A PD-L1-targeted and lactate-responsive DNA hydrogel enabling Mito-US therapy: dual functions for postsurgical cancer detection and eradication.

The minimal residual disease (MRD) following tumor resection remains a major challenge for preventing recurrence. Existing treatments usually exhibit poor specificity for scattered tumor cells at the surgical site. Moreover, few strategies successfully combine real-time MRD monitoring with sustained therapeutic intervention, further limiting their efficacy. To address these issues, we developed a PD-L1-targeted and lactate-responsive DNA hydrogel (Gel@FX11-SPN). A key innovation lies in its dual-functional PD-L1 aptamers: they bind to PD-L1-positive tumor cells to facilitate in situ enrichment and block the PD-L1/PD-1 checkpoint to reactivate immunity.
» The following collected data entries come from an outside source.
(** An agent is known to the use cases by its own identifier. *)
Inductive Question : Type → Type :=
| Now : Question Instant
| NewUuid : Question string
| GetCouncil (specialty : Specialty) : Question (outcome Council)
| ListCouncils : Question (outcome (list Council))
| RegisterCouncil (c : Council) (evidence : option AuthorizationEvidence) : Question (outcome unit)
| ResolveAll (ids : list AgentId) : Question (outcome (list AgentId))
| Generate (agent : AgentId) (request : DraftRequest) : Question (outcome string)
| Critique (agent : AgentId) (content : string) (constraints : TaskConstraints)
    : Question (outcome string)
| Revise (agent : AgentId) (content critique : string) : Question (outcome string)
| Validate (validator : nat) (content : string) (constraints : TaskConstraints)
    : Question (outcome ValidatorReport)
| ScoreReports (reports : list ValidatorReport) : Question (outcome Score)
| PhaseChanged (task : TaskId) (phase : DeliberationPhase) (emitted_at : Instant) : Question unit
| SaveDeliberation (d : Deliberation) (evidence : option AuthorizationEvidence)
    : Question (outcome unit)
| GetDeliberation (task : TaskId) : Question (outcome Deliberation)
| RecordDeliberation (specialty : Specialty) (duration : Z)
    (evidence : option AuthorizationEvidence) : Question (outcome unit)
| RecordOrchestration (duration : Z) (evidence : option AuthorizationEvidence)
    : Question (outcome unit)
| PublishDeliberationCompleted (e : DeliberationCompletedEvent) : Question (outcome unit)
| PublishTaskDispatched (e : TaskDispatchedEvent) : Question (outcome unit)
| PublishTaskCompleted (e : TaskCompletedEvent) : Question (outcome unit)
| PublishTaskFailed (e : TaskFailedEvent) : Question (outcome unit)
| GetContract (id : string) : Question (outcome OutputContract)
| ExecuteProposal (p : Proposal) (options : Attributes) : Question (outcome ExecutionOutcome).

Inductive talk (A : Type) : Type :=
| Done (a : A)
| Ask {B : Type} (q : Question B) (k : B → talk A).

Arguments Done {A} a.
Arguments Ask {A B} q k.

Fixpoint talk_bind {A B} (p : talk A) (f : A → talk B) : talk B :=
  match p with
  | Done a => f a
  | Ask q k => Ask q (λ b, talk_bind (k b) f)
  end.

(** A conversation that may fail. *)
Definition chat (A : Type) : Type := talk (outcome A).

#[export] Instance chat_ret : MRet chat := λ A a, Done (Ok a).
#[export] Instance chat_bind : MBind chat := λ A B f p,
  talk_bind p (λ r, match r with Ok a => f a | Err e => Done (Err e) | Panic => Done Panic end).

Definition reply {A} (r : outcome A) : chat A := Done r.
Definition ask {A} (q : Question (outcome A)) : chat A := Ask q Done.
Definition query {A} (q : Question A) : chat A := Ask q (λ a, Done (Ok a)).

(** A question with its answer, and the conversations a use case can have: the
    calls it made, in order, and what it returned. *)
Inductive Call :=
| MkCall {B : Type} (q : Question B) (answer : B).

Inductive talks {A} : talk A → list Call → A → Prop :=
| talks_done a : talks (Done a) [] a
| talks_ask {B} (q : Question B) k b calls a :
    talks (k b) calls a → talks (Ask q k) (MkCall q b :: calls) a.

(** ** Deliberating (deliberate.rs) *)

Record DeliberateOutput := MkDeliberateOutput {
  out_deliberation : Deliberation;
  out_winner_proposal_id : ProposalId;
}.

Definition draft_request (t : Task) : DraftRequest :=
  MkDraftRequest (task_description t) (task_constraints t) Diverse (task_external_context t).

Definition new_proposal_id : chat ProposalId := uuid ← query NewUuid; reply (ProposalId_new uuid).
Definition new_event_id : chat string := uuid ← query NewUuid; reply (bounded_text_new "event_id" 256 uuid).

Section deliberate.
(** The validators the use case was composed with, whether it was given a
    proposal scheduler, the source of its events and the evidence of the
    operation that runs it. *)
Context (validators : nat) (parallel : bool) (source : string)
  (authorization : option AuthorizationEvidence).

Definition deliberate_envelope (emitted_at : Instant) (m : TaskMetadata) : chat EventEnvelope :=
  id ← new_event_id;
  reply (EventEnvelope_new_with_causation id emitted_at source (tm_correlation_id m) (tm_causation_id m)).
Structurally, the hydrogel network is crosslinked by lactate-responsive aptamers which are conjugated with fluorophore-quencher pairs. When exposed to lactate (a metabolite abundant in MRD microenvironment), the lactate-responsive aptamers undergo conformational changes which not only activates fluorescence for MRD monitoring but also triggers the hydrogel disassembly, allowing release of mitochondria-targeted FX11-SPN. Under ultrasound irradiation, FX11-SPN generates reactive oxygen species (ROS) and suppresses aerobic glycolysis, thereby inducing tumor cell apoptosis and immunogenic cell death, which was evidenced by the upregulation of calreticulin (CRT), high mobility group box 1 (HMGB1), and heat shock protein 70 (HSP70). This process promotes dendritic cell maturation and T-cell activation, thus establishing long-term immune memory that effectively eliminates residual tumor cells and inhibits metastasis.